Das Pentagon hat erklärt, die Ukraine treffe ihre eigenen Entscheidungen über die Auswahl der Ziele, nachdem der Kreml die USA beschuldigt hatte, die Krim angegriffen zu haben, was nach russischen Angaben mit Hilfe von an die Ukraine gelieferten US-ATACMS-Raketen geschah.
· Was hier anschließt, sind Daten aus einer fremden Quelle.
Definition fingerprint_prefix : string := "sha256:".

Definition ValidateTLSFingerprint (value : string) : option LeaseErr :=
  return Some LErrInvalidLease when
    negb (len value =? len fingerprint_prefix + 64) || negb (HasPrefix value fingerprint_prefix) ;;
  return Some LErrInvalidLease when
    negb (forallb (fun r => ((48 <=? r) && (r <=? 57)) || ((97 <=? r) && (r <=? 102)))
            (map fst (decode_from 0 (drop (String.length fingerprint_prefix) (bytes value))))) ;;
  None.

Definition safeAuditToken (value : string) : bool :=
  negb (String.eqb value "") && safeNetworkToken value && (len value <=? 128).

Definition validOpaque (value : string) (max : Z) : bool :=
  negb (String.eqb value "") && (len value <=? max) && safeNetworkToken value.

(** ** The offline policy *)

Record ResourceBinding := { rb_ID : string; rb_Target : Target }.

#[export] Instance ResourceBinding_eq_dec : EqDecision ResourceBinding.
Proof. solve_decision. Defined.

Record PolicySnapshot := { ps_Epoch : Z; ps_Resources : list ResourceBinding }.

Record OfflinePolicy := {
  internal : gset Target;
  hosts : gset string;
  resourceIDs : gmap string Target;
  pol_epoch : Z
}.

Definition newOfflinePolicy (resources : list Target) (ids : gmap string Target) (epoch : Z) : OfflinePolicy :=
  let good := List.filter valid_target resources in
  let internal := list_to_set good in
  {| internal := internal; hosts := list_to_set (map Host good);
     resourceIDs := filter (fun p => negb (String.eqb (fst p) "") && valid_target (snd p)
                                     && bool_decide (snd p ∈ internal) = true) ids;
     pol_epoch := epoch |}.

Definition NewOfflinePolicy (resources : list Target) : OfflinePolicy := newOfflinePolicy resources ∅ 0.
Definition NewOfflinePolicyWithEpoch (resources : list Target) (epoch : Z) : OfflinePolicy :=
  newOfflinePolicy resources ∅ epoch.

(** The loop over the bindings: the resources in order, and the first target of each ID. *)
Fixpoint collect_bindings (ids : gmap string Target) (bindings : list ResourceBinding)
  : list Target * gmap string Target :=
  match bindings with
  | [] => ([], ids)
  | b :: bs =>
      if negb (String.eqb (rb_ID b) "") && negb (safeNetworkToken (rb_ID b)) then collect_bindings ids bs
      else
        let ids := if String.eqb (rb_ID b) "" then ids
                   else match ids !! rb_ID b with
                        | None => <[rb_ID b := rb_Target b]> ids
                        | Some prior => if bool_decide (prior = rb_Target b)
                                        then <[rb_ID b := rb_Target b]> ids else ids
                        end in
        let '(rs, ids) := collect_bindings ids bs in
        (rb_Target b :: rs, ids)
  end.

Definition NewOfflinePolicyFromBindings (bindings : list ResourceBinding) (epoch : Z) : OfflinePolicy :=
  let '(resources, ids) := collect_bindings ∅ bindings in
  newOfflinePolicy resources ids epoch.

Definition Epoch (p : OfflinePolicy) : Z := pol_epoch p.

(** The order of [Snapshot]: by ID, host, port, protocol. *)
Definition binding_less (a b : ResourceBinding) : bool :=
  if negb (String.eqb (rb_ID a) (rb_ID b)) then String.ltb (rb_ID a) (rb_ID b)
  else if negb (String.eqb (Host (rb_Target a)) (Host (rb_Target b))) then
    String.ltb (Host (rb_Target a)) (Host (rb_Target b))
  else if negb (Port (rb_Target a) =? Port (rb_Target b)) then Port (rb_Target a) <? Port (rb_Target b)
  else String.ltb (Protocol (rb_Target a)) (Protocol (rb_Target b)).

Definition binding_le (a b : ResourceBinding) : Prop := binding_less b a = false.
#[export] Instance binding_le_dec a b : Decision (binding_le a b).
Proof. unfold binding_le. apply _. Defined.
Dies berichtete die Nachrichtenagentur Reuters am 24. Juni.

Die Ukraine trifft ihre eigenen Entscheidungen über Angriffe und führt ihre eigenen militärischen Operationen durch", sagte Pentagon-Sprecher Charlie Dietz.

Er erklärte, dass jeder Verlust von zivilem Leben eine Tragödie sei.

Dazu gehören sicherlich auch die Tausenden von unschuldigen Ukrainern, die seit Beginn dieses russischen Angriffskrieges von den russischen Streitkräften getötet wurden", sagte der Pentagon-Sprecher.

Russischen Angaben zufolge wurden bei dem Angriff auf Sewastopol am Sonntag mindestens zwei Kinder getötet. Die Russische Föderation erklärte, die Waffen seien von den Vereinigten Staaten an die Ukraine geliefert worden und US-Militärexperten hätten die Raketen gezielt eingesetzt.

Die Russische Föderation bestellte die US-Botschafterin Lynne Tracy ins Außenministerium, wo sie erklärte, Washington führe "einen hybriden Krieg gegen Russland und sei faktisch zu einer Konfliktpartei geworden."

Die Russische Föderation teilte Tracy mit, dass der Angriff "nicht ungestraft bleiben wird. Vergeltungsmaßnahmen werden mit Sicherheit folgen."

Zuvor hatte Socialportal berichtet, dass auf der besetzten Krim in der Nacht zum 23. Juni das Zentrum für Fernkommunikation im Weltraum angegriffen wurde, in der Militäreinheit gab es ein schweres Feuer.